-------- Data records --------

(** ** Profile evidence ([llamacpp_profile.py]) *)

Definition PROFILE_PLAN_PATTERN : re := compile false true
  ("^qiip_profile_plan: profile_id=(?P<profile_id>[a-z0-9][a-z0-9._-]{0,63}) " +:+
   "profile_version=(?P<profile_version>[1-9]\d{0,8}) " +:+
   "ubatch=(?P<ubatch>\d+) " +:+
   "spec_type=(?P<spec_type>draft-mtp-assistant|draft-mtp|draft-dflash) " +:+
   "spec_draft_n_max=(?P<spec_draft_n_max>\d+) " +:+
   "draft_cache_type=(?P<draft_cache_type>default|f16|q8_0|q4_0) " +:+
   "draft_gguf=(?P<draft_gguf>\S+) " +:+
   "required_free_mib=(?P<required_free_mib>\d+) " +:+
   "gpu_free_mib=(?P<gpu_free_mib>\d+) " +:+
   "gpu_uuid=(?P<gpu_uuid>GPU-[0-9a-fA-F-]{8,64}) " +:+
   "cuda_graphs=(?P<cuda_graphs>on|off)$").
Definition _FIT_PLAN_LINE : re := compile false true "^qiip_fit_plan: ".
Definition _DRAFT_MARKER : re := compile false false
  ("common_speculative_init_result: (?:" +:+
   "creating MTP draft context against the target model '(?P<mtp>[^']+)'" +:+
   "|loading draft model '(?P<draft>[^']+)'" +:+
   ")").
Definition _DRAFT_READY : re := compile false false "load_model: speculative decoding context initialized".
Definition _SPEC_IMPLEMENTATION : re := compile false false "adding speculative implementation '(?P<type>[^']+)'".
Definition _SPEC_N_MAX : re := compile false false ": - n_max=(?P<n_max>\d+), n_min=".
Definition _OFFLOAD : re := compile false false "offloaded (?P<loaded>\d+)/(?P<total>\d+) layers to GPU".
Definition _CONTEXT : re := compile false false "llama_context:\s+n_ctx\s*=\s*(?P<context>\d+)".
Definition _UBATCH : re := compile false false "llama_context:\s+n_ubatch\s*=\s*(?P<ubatch>\d+)".
Definition _KV_CACHE : re := compile false false
  ("llama_kv_cache[^:]*:\s+size\s*=.*?" +:+ "K \((?P<cache_type_k>[a-z0-9_]+)\):.*?" +:+ "V \((?P<cache_type_v>[a-z0-9_]+)\):").
Definition _KV_SHARED_LAYER : re := compile false false "llama_kv_cache: layer\s+\d+: sharing with layer\s+\d+".
Definition _KV_LAYER_COUNT : re := compile false false "llama_kv_cache[^:]*:\s+size\s*=.*?,\s*(?P<layers>\d+) layers,".
Definition _KV_BUFFER : re := compile false false "llama_kv_cache[^:]*:\s+\S+ KV buffer size\s*=".
Definition _DEFAULT_DRAFT_CACHE_TYPE : string := "f16".
Definition _ASSISTANT_SPEC_TYPE : string := "draft-mtp-assistant".
(** [_SERVER_SPEC_TYPE.get(t, t)] *)
Definition server_spec_type (t : string) : string := if bool_decide (t = _ASSISTANT_SPEC_TYPE) then "draft-mtp" else t.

--------

# What the exercise asks:
What you return must match, line for line, the data from the line containing "Definition _CONTEXT : re" to its end, both ends included.

# Completed exercise:
Definition _CONTEXT : re := compile false false "llama_context:\s+n_ctx\s*=\s*(?P<context>\d+)".
Definition _UBATCH : re := compile false false "llama_context:\s+n_ubatch\s*=\s*(?P<ubatch>\d+)".
Definition _KV_CACHE : re := compile false false
  ("llama_kv_cache[^:]*:\s+size\s*=.*?" +:+ "K \((?P<cache_type_k>[a-z0-9_]+)\):.*?" +:+ "V \((?P<cache_type_v>[a-z0-9_]+)\):").
Definition _KV_SHARED_LAYER : re := compile false false "llama_kv_cache: layer\s+\d+: sharing with layer\s+\d+".
Definition _KV_LAYER_COUNT : re := compile false false "llama_kv_cache[^:]*:\s+size\s*=.*?,\s*(?P<layers>\d+) layers,".
Definition _KV_BUFFER : re := compile false false "llama_kv_cache[^:]*:\s+\S+ KV buffer size\s*=".
Definition _DEFAULT_DRAFT_CACHE_TYPE : string := "f16".
Definition _ASSISTANT_SPEC_TYPE : string := "draft-mtp-assistant".
(** [_SERVER_SPEC_TYPE.get(t, t)] *)
Definition server_spec_type (t : string) : string := if bool_decide (t = _ASSISTANT_SPEC_TYPE) then "draft-mtp" else t.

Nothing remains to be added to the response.